On December 20th President Trump signed the 2018 Farm Bill into law, legalizing industrial hemp following decades of the crop being caught up in broader cannabis prohibition.
To make things clear, hemp is defined as the cannabis plant, which also produces marijuana. However, the distinction is that hemp cannot contain more than 0.3% THC — the chemical that gets people high. The legalization will promote research into hemp’s uses, including as a medical product.
The signing ceremony represents the culmination of a months-long debate over various provisions of the wide-ranging agriculture legislation. But after the House and Senate Agriculture Committees reconciled their respective versions, the final Farm Bill easily passed in full floor votes last week.
While the major milestone has been widely characterized as outright legalization, it’s essential to note that strict regulations aren’t going away any time soon. Although hemp will no longer be in the jurisdiction of the Department of Justice, prospective growers will have to submit cultivation plans to the US Department of Agriculture (USDA), either through the state government or the USDA itself.
What Does it Really Mean?
One of the biggest challenges that the bill removes are obstacles farmers face in growing hemp, including restricted access to banking, water rights, and crop insurance. Hemp is easier to grow than cotton, corn or soybeans as it requires little water and can be viable in lower-quality soil that is not practical for other crops.

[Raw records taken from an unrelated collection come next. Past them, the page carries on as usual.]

Definition add_tx (s : WalletService) (userID walletType : string) (amount now : Z) : M unit :=
  let key := (userID, walletType) in
  _ ← stmt;
  w ← read (fun d => wallets d !! key);
  _ ← match w with
      | None => _ ← insert_wallet key (mkWallet amount 0); mret tt
      | Some _ =>
          r ← update_wallet key (fun _ => true) (fun w => mkWallet (Balance w + amount) (Frozen w));
          match r with Some _ => mret tt | None => fail ErrDatabase end
      end;
  id ← insert_transaction (mkTransaction userID walletType KindCredit amount None StatusCompleted now);
  book s RefTypeWalletTopup (Some id) (both_sides AccCodeUserWallets AccCodeCompanyCash amount) now.

Definition AddWalletBalanceByType (s : WalletService) (userID walletType : string) (amount now : Z) : St unit :=
  _ ← add_checks s userID walletType amount; transaction (add_tx s userID walletType amount now).

(** Freezing: part of a caller's transaction. *)
Definition FreezeAmountByType (s : WalletService) (userID walletType : string) (amount : Z) (orderID : option nat) (now : Z) : M nat :=
  let key := (userID, walletType) in
  _ ← check_rules s (ValidateFreeze userID walletType amount);
  _ ← stmt;
  t ← read (fun d => wallet_types d !! walletType);
  _ ← type_active t;
  r ← update_wallet key (fun w => (0 <? Balance w) && (amount <=? Balance w))
        (fun w => mkWallet (Balance w - amount) (Frozen w + amount));
  match r with
  | None => _ ← ignored; fail ErrInsufficientBalance
  | Some _ =>
      id ← insert_transaction (mkTransaction userID walletType KindDebit amount orderID StatusPending now);
      _ ← when (ledgerService s)
            (_ ← CreateJournal RefTypeFreeze orderID (both_sides AccCodeFrozenFunds AccCodeUserWallets amount) now; mret tt);
      mret id
  end.

Definition CommitTransactionByType (s : WalletService) (userID walletType : string) (amount : Z) (id : nat) (now : Z) : M unit :=
  r ← update_wallet (userID, walletType) (fun w => amount <=? Frozen w) (fun w => mkWallet (Balance w) (Frozen w - amount));
  match r with
  | None => _ ← ignored; fail ErrFrozenMismatch
  | Some _ =>
      _ ← settle_transaction id StatusCompleted;
      book s RefTypePurchase (Some id) (both_sides AccCodeCompanyCash AccCodeFrozenFunds amount) now
  end.

Definition RollbackTransactionByType (s : WalletService) (userID walletType : string) (amount : Z) (id : nat) (now : Z) : M unit :=
  r ← update_wallet (userID, walletType) (fun w => amount <=? Frozen w) (fun w => mkWallet (Balance w + amount) (Frozen w - amount));
  match r with
  | None => _ ← ignored; fail ErrFrozenMismatch
  | Some _ =>
      _ ← settle_transaction id StatusCancelled;
      book s RefTypeUnfreeze (Some id) (both_sides AccCodeUserWallets AccCodeFrozenFunds amount) now
  end.

(** The wallet type of a transaction. *)
Definition transaction_type (id : nat) : M string :=
  _ ← stmt;
  t ← read (fun d => transactions d !! id);
  match t with Some t => mret (TWalletType t) | None => fail ErrTransactionNotFound end.

Definition CommitTransaction (s : WalletService) (userID : string) (amount : Z) (id : nat) (now : Z) : M unit :=
  wt ← transaction_type id; CommitTransactionByType s userID wt amount id now.

Definition RollbackTransaction (s : WalletService) (userID : string) (amount : Z) (id : nat) (now : Z) : M unit :=
  wt ← transaction_type id; RollbackTransactionByType s userID wt amount id now.

(** [TransferBetweenWallets] before its transaction. *)
Definition transfer_checks (s : WalletService) (userID from to : string) (amount now : Z) : St unit :=
  if amount <=? 0 then fail_st ErrAmountNotPositive
  else if String.eqb from to then fail_st ErrSameWallet
  else
    _ ← autocommit (_ ← ValidateWalletType from; ValidateWalletType to);
    _ ← autocommit (check_rules s (ValidateTransfer userID from amount now));
    available ← autocommit (GetWalletBalanceByType userID from);
    if available <? amount then fail_st ErrInsufficientBalance else mret tt.

(** INSERT ... ON CONFLICT DO UPDATE SET balance = balance + amount *)
Definition credit_wallet (key : string * string) (amount : Z) : M unit :=
  _ ← stmt;
  w ← read (fun d => wallets d !! key);
  put_wallet key (match w with Some w => mkWallet (Balance w + amount) (Frozen w) | None => mkWallet amount 0 end).

Definition transfer_tx (s : WalletService) (userID from to : string) (amount now : Z) : M unit :=
  r ← update_wallet (userID, from) (fun w => amount <=? Balance w - Frozen w) (fun w => mkWallet (Balance w - amount) (Frozen w));
  match r with
  | None => _ ← ignored; fail ErrInsufficientBalance
  | Some _ =>
      _ ← credit_wallet (userID, to) amount;
      id ← insert_transaction (mkTransaction userID from KindDebit amount None StatusCompleted now);
      _ ← insert_transaction (mkTransaction userID to KindCredit amount None StatusCompleted now);
      book s RefTypeTransfer (Some id) (both_sides AccCodeUserWallets AccCodeUserWallets amount) now
  end.

Definition TransferBetweenWallets (s : WalletService) (userID from to : string) (amount now : Z) : St unit :=
  _ ← transfer_checks s userID from to amount now; transaction (transfer_tx s userID from to amount now).

(** ** Creating wallets *)

Definition initial_balance (i : WalletTypeInfo) : Z :=
  match MinBalance i with Some m => if 0 <? m then m else 0 | None => 0 end.

Fixpoint create_each (userID : string) (l : list (string * WalletTypeInfo)) : M unit :=
  match l with
  | [] => mret tt
  | (code, i) :: l =>
      _ ← (_ ← stmt;
           w ← read (fun d => wallets d !! (userID, code));
           match w with
           | Some _ => mret tt
           | None => _ ← insert_wallet (userID, code) (mkWallet (initial_balance i) 0); mret tt
           end);
      create_each userID l
  end.

Definition GetActiveWalletTypes : M (list (string * WalletTypeInfo)) :=
  _ ← stmt; read_committed (fun d => filter (fun p => IsActive p.2 = true) (map_to_list (wallet_types d))).

Definition AutoCreateWalletsForUser (userID : string) : St unit :=
  l ← autocommit GetActiveWalletTypes;
  match l with
  | [] => mret tt
  | _ => transaction (create_each userID l)
  end.
Lemma wallets_conserve_money_witness :
  exists d' x, shop_run bare (shop true) x d' /\ x = - 2000 /\ total d' = total (shop true) + x /\ purse d' /\ consistent d'.
Proof.
  eexists _, _. assert (shop_run bare (shop true) (- paid (buy [mkItem 1 2] (shop true)).1 + 0) (buy [mkItem 1 2] (shop true)).2.1) as Hr.
  { eapply shop_cons; [|apply shop_nil]. apply shop_purchase. }
  split; [exact Hr|]. split; [vm_compute; reflexivity|]. exact (wallets_conserve_money bare (shop true) _ _ (shop_sane true) Hr).
Defined.

(** Two pieces of each product, 100.00 in all, are the whole balance: without the
    CHECK clauses the purchase succeeds, with them it fails. *)
Theorem whole_balance :
  (buy [mkItem 1 2; mkItem 2 2] (shop false)).1 = Ok (0%nat, 10000)
  /\ (buy [mkItem 1 2; mkItem 2 2] (shop true)).1 = Err ErrConstraint.
Proof. vm_compute. done. Qed.

(** A product listed twice is checked against the same stock twice, and the second
    update overwrites the first: four of three pieces are sold, and one is left. *)
Theorem duplicate_oversells :
  let '(r, s) := buy [mkItem 1 2; mkItem 1 2] (shop true) in
  r = Ok (0%nat, 4000) /\ products s.1 !! 1 = Some (mkProduct 1000 1).
Proof. vm_compute. done. Qed.

(** A negative quantity passes every check: it lowers the total and adds to the stock. *)
Theorem negative_quantity :
  let '(r, s) := buy [mkItem 2 1; mkItem 1 (-4)] (shop true) in
  r = Ok (0%nat, 0) /\ products s.1 !! 1 = Some (mkProduct 1000 7) /\ products s.1 !! 2 = Some (mkProduct 4000 4).
Proof. vm_compute. done. Qed.

(** With only negative quantities the purchase pays the buyer. *)
Theorem negative_total :
  let '(r, s) := buy [mkItem 2 (-1)] (shop false) in
  r = Ok (0%nat, -4000) /\ wallets s.1 !! ("ann", WalletTypePrimary) = Some (mkWallet 14000 0).
Proof. vm_compute. done. Qed.
(** X7: whatever the outcome, neither operation touches a path other
    than [output_file]: every other file and directory is as before, and
    so is what can be created. *)
Theorem only_output_file_changes md_file output_file q w :
  q <> output_file ->
  (forall r w',
      md2pdf render_pdf md_file output_file w = (r, w') ->
      files w' !! q = files w !! q /\ create_err w' = create_err w)
  /\ (forall r w',
        md2html markdown md_file output_file w = (r, w') ->
        files w' !! q = files w !! q /\ create_err w' = create_err w).
Proof.
  intros Hq. split; intros r w' Hrun.
  - split; [by apply (md2pdf_frame _ _ _ _ _ _ _ Hrun)|].
    destruct r as [e|u].
    + by apply md2pdf_inl_inv in Hrun as ->.
    + by apply md2pdf_inr_inv in Hrun as (?&?&?& b &_&_&_&_& ->).
  - split; [by apply (md2html_frame _ _ _ _ _ _ _ Hrun)|].
    destruct r as [e|u].
    + by apply md2html_inl_inv in Hrun as [->|[_ ->]].
    + by apply md2html_inr_inv in Hrun as (?&?&?&?& b &_&_&_&_&_& ->).
Qed.


(** X9: a source saved with Windows line ends converts like the same
    text with plain line feeds: the HTML written is the transformation of
    the text whose ["\r\n"] have been read as ["\n"]. *)
Theorem md2html_crlf_input md_file output_file w wr raw t w' :
  files w !! md_file = Some (File true wr raw) ->
  Utf8.decode raw = Some (to_crlf t) ->
  13 ∉ t ->
  md2html markdown md_file output_file w = (inr tt, w') ->
  exists h b,
    markdown t = inr h
    /\ Utf8.encode h = Some b
    /\ file_data w' output_file = Some b.
Proof.
  intros Hf Hd Ht
    (wr' & raw' & t' & h & b & Hf' & Hd' & Hm & He & _ & ->)%md2html_inr_inv.
  rewrite Hf in Hf'. injection Hf' as <- <-.
  rewrite Hd in Hd'. injection Hd' as <-.
  rewrite (universal_newlines_crlf _ Ht) in Hm.
  exists h, b. by rewrite file_data_store.
Qed.

(** X12: the file a successful [md2html] leaves behind is valid UTF-8:
    read back with the strict decoder it is exactly the HTML the
    transformation returned. *)
Theorem md2html_output_is_valid_utf8 md_file output_file w w' :
  md2html markdown md_file output_file w = (inr tt, w') ->
  exists t h b,
    read_text md_file w = (inr t, w)
    /\ markdown t = inr h
    /\ file_data w' output_file = Some b
    /\ Utf8.decode b = Some h.
Proof.
  intros (wr & raw & t & h & b & Hf & Hd & Hm & He & _ & ->)%md2html_inr_inv.
  exists (universal_newlines t), h, b.
  rewrite (read_text_ok _ _ _ _ _ Hf Hd), file_data_store.
  repeat split; try done. by apply utf8_decode_encode.
Qed.


End ConverterEdges.

(** X10: [md2html] hands the transformation only text without a carriage
    return: two transformations that agree on such text give the same
    run. *)
Theorem transformer_sees_no_carriage_return
    (markdown1 markdown2 : str -> exn + str) md_file output_file w :
  (forall t, 13 ∉ t -> markdown1 t = markdown2 t) ->
  md2html markdown1 md_file output_file w
  = md2html markdown2 md_file output_file w.
Proof.
  intros Hagree. rewrite !md2html_unfold.
  destruct (read_text md_file w) as [[e|t] w1] eqn:Hr; [done|].
  by rewrite (Hagree t (read_text_no_cr _ _ _ _ Hr)).
Qed.

(** X11: [md2pdf] hands the renderer only documents of exactly one
    section, whose text has no carriage return: two renderers that agree
    on those give the same run. *)
Theorem renderer_sees_one_section
    (render1 render2 : list pdf_section -> exn + bytes)
    md_file output_file w :
  (forall t, 13 ∉ t -> render1 [Section_ t] = render2 [Section_ t]) ->
  md2pdf render1 md_file output_file w = md2pdf render2 md_file output_file w.
Proof.
  intros Hagree. rewrite !md2pdf_unfold.
  destruct (read_text md_file w) as [[e|t] w1] eqn:Hr; [done|].
  rewrite !save_unfold; simpl.
  by rewrite (Hagree t (read_text_no_cr _ _ _ _ Hr)).
Qed.

(** ** The further properties at work on the sample disks *)

Lemma script_only_writes_html_witness :
  exists w',
    run_module sample_markdown (py "__main__") edge_world = (inr tt, w')
    /\ stdout w' = []
    /\ files w' !! py "Snowflake_Backup_Recovery_Options.pdf" = None
    /\ file_data w' (py "Snowflake_Backup_Recovery_Options.md")
       = Some crlf_bytes.
Proof.
  exists (snd (run_module sample_markdown (py "__main__") edge_world)).
  split; [vm_compute; reflexivity|].
  destruct (script_only_writes_html sample_markdown (py "__main__")
              edge_world (inr tt)
              (snd (run_module sample_markdown (py "__main__") edge_world)))
    as (Hout & Hframe & _); [vm_compute; reflexivity|].
  split; [by rewrite Hout|]. split.
  - rewrite Hframe; [vm_compute; reflexivity | vm_compute; discriminate].
  - unfold file_data.
    rewrite Hframe; [vm_compute; reflexivity | vm_compute; discriminate].
Defined.

Lemma invalid_utf8_input_witness :
  files edge_world !! py "bad.md" = Some (File true true [xff; xfe])
  /\ Utf8.decode [xff; xfe] = None
  /\ md2pdf sample_render (py "bad.md") (py "out.pdf") edge_world
     = (inl UnicodeDecodeError, edge_world)
  /\ md2html sample_markdown (py "bad.md") (py "out.html") edge_world
     = (inl UnicodeDecodeError, edge_world).
Proof.
  split; [vm_compute; reflexivity|]. split; [reflexivity|].
  split.
  - apply (invalid_utf8_input sample_markdown sample_render (py "bad.md")
             (py "out.pdf") edge_world true [xff; xfe]);
      vm_compute; reflexivity.
  - apply (invalid_utf8_input sample_markdown sample_render (py "bad.md")
             (py "out.html") edge_world true [xff; xfe]);
      vm_compute; reflexivity.
Defined.


Lemma md2html_unwritable_output_witness :
  open_write_error edge_world (py "dir") = Some IsADirectoryError
  /\ open_write_error edge_world (py "readonly.html") = Some PermissionError
  /\ open_write_error edge_world (py "missing/out.html")
     = Some FileNotFoundError
  /\ md2html sample_markdown (py "win.md") (py "dir") edge_world
     = (inl IsADirectoryError, edge_world)
  /\ md2html sample_markdown (py "win.md") (py "readonly.html") edge_world
     = (inl PermissionError, edge_world)
  /\ md2html sample_markdown (py "win.md") (py "missing/out.html") edge_world
     = (inl FileNotFoundError, edge_world).
Proof.
  split; [vm_compute; reflexivity|]. split; [vm_compute; reflexivity|].
  split; [vm_compute; reflexivity|]. split; [|split].
  - apply (md2html_unwritable_output sample_markdown (py "win.md") (py "dir")
             edge_world true crlf_bytes (to_crlf minimal_document)
             (py "<h1>Title</h1>" ++ [10] ++ py "<p>Body text.</p>"));
      vm_compute; reflexivity.
  - apply (md2html_unwritable_output sample_markdown (py "win.md")
             (py "readonly.html") edge_world true crlf_bytes
             (to_crlf minimal_document)
             (py "<h1>Title</h1>" ++ [10] ++ py "<p>Body text.</p>"));
      vm_compute; reflexivity.
  - apply (md2html_unwritable_output sample_markdown (py "win.md")
             (py "missing/out.html") edge_world true crlf_bytes
             (to_crlf minimal_document)
             (py "<h1>Title</h1>" ++ [10] ++ py "<p>Body text.</p>"));
      vm_compute; reflexivity.
Defined.
(** * A todo list over one PostgreSQL table: the four request handlers

    The server keeps every todo in the table [todosTable] and serves four
    remote procedures, each of them one SQL statement issued through the
    query builder:

    - [getTodos]              [db.select().from(todosTable)]
    - [updateTodoCompletion]  [db.update(todosTable).set(..).where(..).returning()]
    - [createTodo]            one insert returning the new row
    - [deleteTodo]            one delete by id

    The development has three layers, as the server has: the rows and the
    table (module [Pg], the statements the handlers issue), the handlers
    themselves, and the properties of the handlers. *)

From Stdlib Require Import ZArith List String Ascii Bool Lia.
From Stdlib Require Import Sorted Permutation DecimalString DecimalZ.
Import ListNotations.

Local Open Scope string_scope.
Local Open Scope list_scope.
Local Open Scope Z_scope.

(* ================================================================= *)
(** ** Data model *)

(** A [Date], as the handlers hand it out: whole milliseconds since the
    epoch ([Date.getTime()]). *)
Definition timestamp := Z.

(** [type Todo]: one row of the table, as every handler returns it. *)
Record Todo := mkTodo {
  id          : Z;
  title       : string;
  description : option string;      (* [string | null] *)
  completed   : bool;
  created_at  : timestamp;
  updated_at  : timestamp
}.

(** [type CreateTodoInput = { title: string; description?: string | null }].
    The description has three shapes: left out ([None]), given as [null]
    ([Some None]) and given as a text ([Some (Some d)]). *)
Record CreateTodoInput := mkCreateTodoInput {
  input_title       : string;
  input_description : option (option string)
}.

(** [type UpdateTodoCompletionInput = { id: number; completed: boolean }]. *)
Record UpdateTodoCompletionInput := mkUpdateTodoCompletionInput {
  update_id        : Z;
  update_completed : bool
}.

(** [type DeleteTodoInput = { id: number }]. *)
Record DeleteTodoInput := mkDeleteTodoInput {
  delete_id : Z
}.

(** What [deleteTodo] answers: [{ success: boolean }]. *)
Record DeleteResult := mkDeleteResult {
  success : bool
}.

(** The database: the rows of [todosTable] in the order in which a scan of
    the table meets them, and the last value drawn from the sequence behind
    the [id] column. *)
Record Db := mkDb {
  todosTable   : list Todo;
  todos_id_seq : Z
}.

(** The database right after [createDB]: no row, no id drawn yet. *)
Definition empty_db : Db := mkDb [] 0.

The hemp provision is just one of several aspects of the farm bill meant to aid farmers as exports of agricultural products such as soybeans take a hit as Trump engages in a bitter trade war with China and other countries.
Great, So What About CBD?
John Hudak of the Brookings Institute wrote about this aspect of the legislation. He shared that a “big myth that exists about the Farm Bill is that cannabidiol (CBD) — a non-intoxicating compound found in cannabis — is legalized.”
“It is true that section 12619 of the Farm Bill removes hemp-derived products from its Schedule I status under the Controlled Substances Act, but the legislation does not legalize CBD generally.
As noted elsewhere CBD generally remains a Schedule I substance under federal law . . . The Farm Bill ensures that any cannabinoid — a set of chemical compounds found in the cannabis plant — that is derived from hemp will be legal, if and only if that hemp is produced in a manner consistent with the Farm Bill, associated federal regulations, association state regulations, and by a licensed grower.